Fiche du document numéro 29007

Num
29007
Date
Mercredi 15 septembre 2021
Amj
Auteur
Fichier
Taille
28620
Pages
3
Urlorg
Sur titre
Intervention
Titre
Le Rwanda sur tous les fronts, une puissance diplomatique obtenue au bout du fusil
Sous titre
Au Mozambique, le Rwanda ne craint pas d’affronter les djihadistes. Et en Centrafrique, il se veut pourvoyeur de sécurité.
Nom cité
Nom cité
Mot-clé
ONU
Source
Type
Article de journal
Langue
FR
Citation
Loin des projecteurs tournés vers l’Afghanistan, de nouveaux fronts se sont ouverts en Afrique. Des groupes armés, se réclamant de l’idéologie islamiste, font face à des régimes minés par la corruption et à des forces de défense inefficaces, qui finissent par lasser leurs alliés occidentaux sollicités par d’autres urgences. Sur deux de ces “scènes secondaires”, la Centrafrique et le Mozambique, le Rwanda, petit pays de dix millions d’habitants, a choisi de donner la preuve de son savoir-faire et de se présenter comme un “pourvoyeur de sécurité”, effaçant ainsi les critiques qui avaient accompagné ses interventions répétées au Congo.

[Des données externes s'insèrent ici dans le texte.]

(* ===== verification/Sys.v ===== *)
(** Programs that talk to the operating system.

    A [prog] is the tree of the system calls a program makes: each call continues
    with the reply of the kernel. The kernel is not part of the sources, so a reply
    is arbitrary among those its manual page allows ([reply_ok]); a theorem about a
    program quantifies over all of them. [exec] is the set of runs, [run] replays a
    program against a given list of replies, and [wp] is the weakest precondition
    that proves a property of every run. The [world] records which descriptors are
    open and which named objects (socket files, queues, segments) the process has
    created. A loop that never ends is observed for an arbitrary number of rounds. *)

From Stdlib Require Import FunctionalExtensionality.
From stdpp Require Import relations.
From S2P Require Import Prelude CInt CStr.

(** * Calls and replies *)

Inductive call :=
  (* sockets *)
  | c_socket (domain type protocol : Z)
  | c_setsockopt (fd level opt : Z)
  | c_bind (fd : Z) (name : option (list Z))      (** the path of an AF_LOCAL address *)
  | c_listen (fd backlog : Z)
  | c_accept (fd : Z)
  | c_connect (fd : Z)
  | c_send (fd : Z) (data : list Z)
  | c_sendto (fd : Z) (data : list Z)
  | c_recv (fd n : Z)
  | c_recvfrom (fd n : Z)
  | c_inet_pton (addr : string)
  | c_if_nametoindex (name : list Z)
  (* files and pipes *)
  | c_open (path : list Z)
  | c_read (fd n : Z)
  | c_write (fd : Z) (data : list Z)
  | c_close (fd : Z)
  | c_unlink (name : list Z)
  | c_mkfifo (name : list Z)
  | c_pipe
  | c_dup2 (fd target : Z)
  (* pairs of sockets and passed descriptors *)
  | c_socketpair
  | c_sendmsg (fd payload : Z)
  | c_recvmsg (fd : Z)
  (* epoll *)
  | c_epoll_create
  | c_epoll_add (epfd fd : Z)
  | c_epoll_wait (epfd max : Z)
  (* POSIX message queues and shared memory *)
  | c_mq_open (name : list Z) (create : bool)
  | c_mq_send (mq : Z) (data : list Z)
  | c_mq_receive (mq n : Z)
  | c_mq_close (mq : Z)
  | c_mq_unlink (name : list Z)
  | c_shm_open (name : list Z) (create : bool)
  | c_ftruncate (fd n : Z)
  | c_mmap (fd n : Z)
  | c_munmap (n : Z)
  | c_shm_unlink (name : list Z)
  (* a byte of the memory that is shared *)
  | c_load (i : Z)
  | c_store (i v : Z)
  (* a critical section on a shared object, as a whole *)
  | c_section (name : string) (args : list (list Z))
  (* System V IPC *)
  | c_ftok
  | c_msgget (create : bool)
  | c_msgsnd (id mtype : Z) (data : list Z)
  | c_msgrcv (id n mtype : Z)
  | c_msgctl_rmid (id : Z)
  | c_shmget (create : bool)
  | c_shmat (id : Z)
  | c_shmdt
  | c_shmctl_rmid (id : Z)
  (* processes, threads, signals, time *)
  | c_fork
  | c_wait
  | c_waitpid (pid : Z)
  | c_execvp (args : list (list Z))
  | c_thread_create
  | c_spawn (arg v : Z)                          (** [pthread_create], for a cell that holds [v] *)
  | c_malloc (n : Z)                             (** 0 when there is no memory *)
  | c_free (p : Z)
  | c_thread_cancel
  | c_thread_join
  | c_sigaction (signo : Z)
  | c_sigprocmask (signo : Z)
  | c_sigwait
  | c_pause
  | c_kill (pid signo : Z)
  | c_getpid
  | c_getppid
  | c_sleep (n : Z)
  | c_time
  (* the terminal *)
  | c_fcntl (fd : Z)
  | c_epoll_mod (epfd fd : Z)
  | c_usleep (n : Z)
  (* mutexes and the screen *)
  | c_lock (m : Z)
  | c_unlock (m : Z)
  | c_curses (op : string) (args : list (list Z))
  | c_wgetnstr (n : Z)                           (** at most [n] bytes *)
  | c_gets (n : Z)                               (** fgets of at most [n - 1] bytes *)
  | c_perror (s : string)
  | c_print (s : string) (args : list (list Z)).

(** What a call returns: its value, the bytes it stored and [errno]. *)
Record reply := Reply { r_val : Z; r_data : list Z; r_errno : Z }.

Definition ok0 : reply := Reply 0 [] 0.
Definition failed : reply := Reply (-1) [] 1.
Definition value_reply (v : Z) : reply := Reply v [] 0.
Definition data_reply (d : list Z) : reply := Reply (Z.of_nat (length d)) d 0.

(** * Programs *)

(** Why a program stops before it returns: [exit], undefined behaviour, or the end
    of the observation of an endless loop. *)
Inductive halt := Exited (status : Z) | Crashed (u : undef) | Cut.

Inductive prog (A : Type) : Type :=
  | Ret (a : A)
  | Halt (h : halt)
  | Step (c : call) (k : reply -> prog A).
Arguments Ret {A} a.
Arguments Halt {A} h.
Arguments Step {A} c k.

Fixpoint prog_bind {A B} (p : prog A) (f : A -> prog B) : prog B :=
  match p with
  | Ret a => f a
  | Halt h => Halt h
  | Step c k => Step c (fun r => prog_bind (k r) f)
  end.

Lemma prog_bind_ret {A} (p : prog A) : prog_bind p Ret = p.
Proof.
  induction p as [| |c k IH]; cbn; [done..|]. f_equal. apply functional_extensionality. exact IH.
Qed.

Lemma prog_bind_assoc {A B C} (p : prog A) (f : A -> prog B) (g : B -> prog C) :
  prog_bind (prog_bind p f) g = prog_bind p (fun a => prog_bind (f a) g).
Proof.
  induction p as [| |c k IH]; cbn; [done..|]. f_equal. apply functional_extensionality. exact IH.
Qed.

#[export] Instance prog_ret : MRet prog := fun A a => Ret a.
#[export] Instance prog_mbind : MBind prog := fun A B f p => prog_bind p f.

(** A call, by its value, and by the bytes it delivered with their number. *)
Definition sys (c : call) : prog Z := Step c (fun r => Ret (r_val r)).
Definition sys_data (c : call) : prog (Z * list Z) := Step c (fun r => Ret (r_val r, r_data r)).
(** A call with all of its reply, [errno] included. *)
Definition sys_full (c : call) : prog reply := Step c (fun r => Ret r).
(** A call whose result the code ignores. *)
Definition sys_ (c : call) : prog unit := Step c (fun _ => Ret tt).

Definition exit {A} (status : Z) : prog A := Halt (Exited status).
Definition of_outcome {A} (m : outcome A) : prog A :=
  match m with Done a => Ret a | Undef u => Halt (Crashed u) end.

(** [while (1)], at most [fuel] rounds of it: the body goes on with [inl] and leaves
    the loop with [inr]. *)
Fixpoint forever {S A} (fuel : nat) (body : S -> prog (S + A)) (s : S) : prog A :=
  match fuel with
  | O => Halt Cut
  | Datatypes.S n =>
      prog_bind (body s) (fun r => match r with inl s' => forever n body s' | inr a => Ret a end)
  end.

(** [for (x : l) body]. *)
Fixpoint foreach {B S} (l : list B) (body : B -> S -> prog S) (s : S) : prog S :=
  match l with
  | [] => Ret s
  | x :: l' => prog_bind (body x s) (foreach l' body)
  end.

(** * The world of a process *)

Record world := World { fds : gset Z; names : gset (list Z) }.

Definition start : world := World ∅ ∅.

(** The descriptors a call works on, and those it closes. *)
Definition uses (c : call) : list Z :=
  match c with
  | c_setsockopt fd _ _ | c_bind fd _ | c_listen fd _ | c_accept fd | c_connect fd
  | c_send fd _ | c_sendto fd _ | c_recv fd _ | c_recvfrom fd _ | c_read fd _
  | c_write fd _ | c_epoll_wait fd _ | c_fcntl fd | c_ftruncate fd _ | c_mmap fd _
  | c_mq_send fd _ | c_mq_receive fd _ | c_dup2 fd _ => [fd]
  | c_recvmsg fd => [fd]
  | c_epoll_add ep fd | c_epoll_mod ep fd | c_sendmsg ep fd => [ep; fd]
  | _ => []
  end.

Definition closes (c : call) : list Z :=
  match c with c_close fd | c_mq_close fd => [fd] | _ => [] end.

(** Calls that return a new descriptor. *)
Definition opening (c : call) : bool :=
  match c with
  | c_socket _ _ _ | c_accept _ | c_open _ | c_epoll_create | c_mq_open _ _ | c_shm_open _ _ => true
  | _ => false
  end.

(** The names a successful call creates, and those a call removes. *)
Definition creates (c : call) : list (list Z) :=
  match c with
  | c_bind _ (Some n) | c_mkfifo n | c_mq_open n true | c_shm_open n true => [n]
  | _ => []
  end.

Definition removes (c : call) : list (list Z) :=
  match c with c_unlink n | c_mq_unlink n | c_shm_unlink n => [n] | _ => [] end.

(** A call is legal when every descriptor it names is open. *)
Definition legal (w : world) (c : call) : Prop := Forall (fun fd => fd ∈ fds w) (uses c ++ closes c).

(** Calls that store descriptors: two of them, or the one that was passed. *)
Definition storing (c : call) : bool :=
  match c with c_pipe | c_socketpair | c_recvmsg _ => true | _ => false end.

Definition opened (c : call) (r : reply) : list Z :=
  if 0 <=? r_val r then
    if opening c then [r_val r] else if storing c then r_data r else []
  else [].

Definition after (w : world) (c : call) (r : reply) : world :=
  World
    (list_to_set (opened c r) ∪ (fds w ∖ list_to_set (closes c)))
    ((if 0 <=? r_val r then list_to_set (creates c) else ∅)
       ∪ (names w ∖ list_to_set (removes c))).

(** Up to how many bytes a receiving call may deliver. *)
Definition receives (c : call) : option Z :=
  match c with
  | c_recv _ n | c_recvfrom _ n | c_read _ n | c_mq_receive _ n | c_msgrcv _ n _ => Some n
  | c_gets n => Some (n - 1)
  | c_wgetnstr n => Some n
  | _ => None
  end.

(** Calls that return 0 or -1. *)
Definition status_call (c : call) : bool :=
  match c with
  | c_bind _ _ | c_listen _ _ | c_connect _ | c_setsockopt _ _ _ | c_epoll_add _ _ | c_epoll_mod _ _
  | c_unlink _
  | c_mkfifo _ | c_mq_send _ _ | c_mq_unlink _ | c_ftruncate _ _ | c_munmap _ | c_shm_unlink _
  | c_msgsnd _ _ _ | c_msgctl_rmid _ | c_shmctl_rmid _ | c_shmdt | c_sigaction _
  | c_sigprocmask _ | c_close _ | c_mq_close _ | c_kill _ _ => true
  | _ => false
  end.

(** The descriptor and the mask of every event [epoll_wait] stored. *)
Fixpoint events_of (data : list Z) : list (Z * Z) :=
  match data with fd :: ev :: rest => (fd, ev) :: events_of rest | _ => [] end.

(** The replies the manual pages allow: a descriptor is not one already open, a
    receiving call returns -1 or the number of bytes it stored, at most as many as
    it was given room for, and [epoll_wait] reports descriptors that were added. *)
Definition reply_ok (w : world) (c : call) (r : reply) : Prop :=
  -1 <= r_val r /\
  (NoDup (opened c r) /\ Forall (fun fd => 0 <= fd /\ fd ∉ fds w) (opened c r)) /\
  (status_call c = true -> r_val r <= 0) /\
  (forall n, receives c = Some n ->
     r_val r <= n /\
     (0 <= r_val r -> Z.of_nat (length (r_data r)) = r_val r /\ Forall is_byte (r_data r))) /\
  (forall ep n, c = c_epoll_wait ep n -> Forall (fun e => 0 <= e.1) (events_of (r_data r))) /\
  (c = c_pipe \/ c = c_socketpair -> 0 <= r_val r -> length (r_data r) = 2%nat) /\
  (forall fd, c = c_recvmsg fd -> (length (r_data r) <= 1)%nat).

(** * Runs *)

Inductive result (A : Type) := Returned (a : A) | Halted (h : halt).
Arguments Returned {A} a.
Arguments Halted {A} h.

Definition trace : Type := list (call * reply).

Le succès remporté au Mozambique par le contingent rwandais, un mois après son arrivée, n’a pas fini de faire couler de l’encre : c’est le 12 août en effet que la cité portuaire de Mocimboa da Praïa a été reprise aux djihadistes par des éléments des Rwanda Defense Forces (RDF) aux côtés de militaires mozambicains qui renouaient soudain avec la victoire.

Jusqu’à présent, la petite ville de la province de Cabo Delgado, longtemps négligée par la capitale, Maputo, éloignée de 2 700 kilomètres, était surtout connue pour son port qui accueillait des trafics d’héroïne, de bois précieux, d’ivoire et de rubis. Ces tractations bénéficiaient à l’élite locale, tandis que la population demeurait l’une des plus pauvres du pays et ressassait sa rancœur à l’encontre du parti au pouvoir, le Frelimo, et de l’ethnie des Makonde, qui avait dominé la lutte de libération contre la colonisation portugaise puis contre la Renamo.

L’engagement de Total



Depuis plusieurs années, des rumeurs faisaient état de l’implantation, au nord du Mozambique, de groupes islamiques qui avaient traversé la Tanzanie voisine et auraient été entraînés dans le lointain Kivu et plus particulièrement dans le parc des Virunga, mais ces informations ne suscitaient que dédain et scepticisme.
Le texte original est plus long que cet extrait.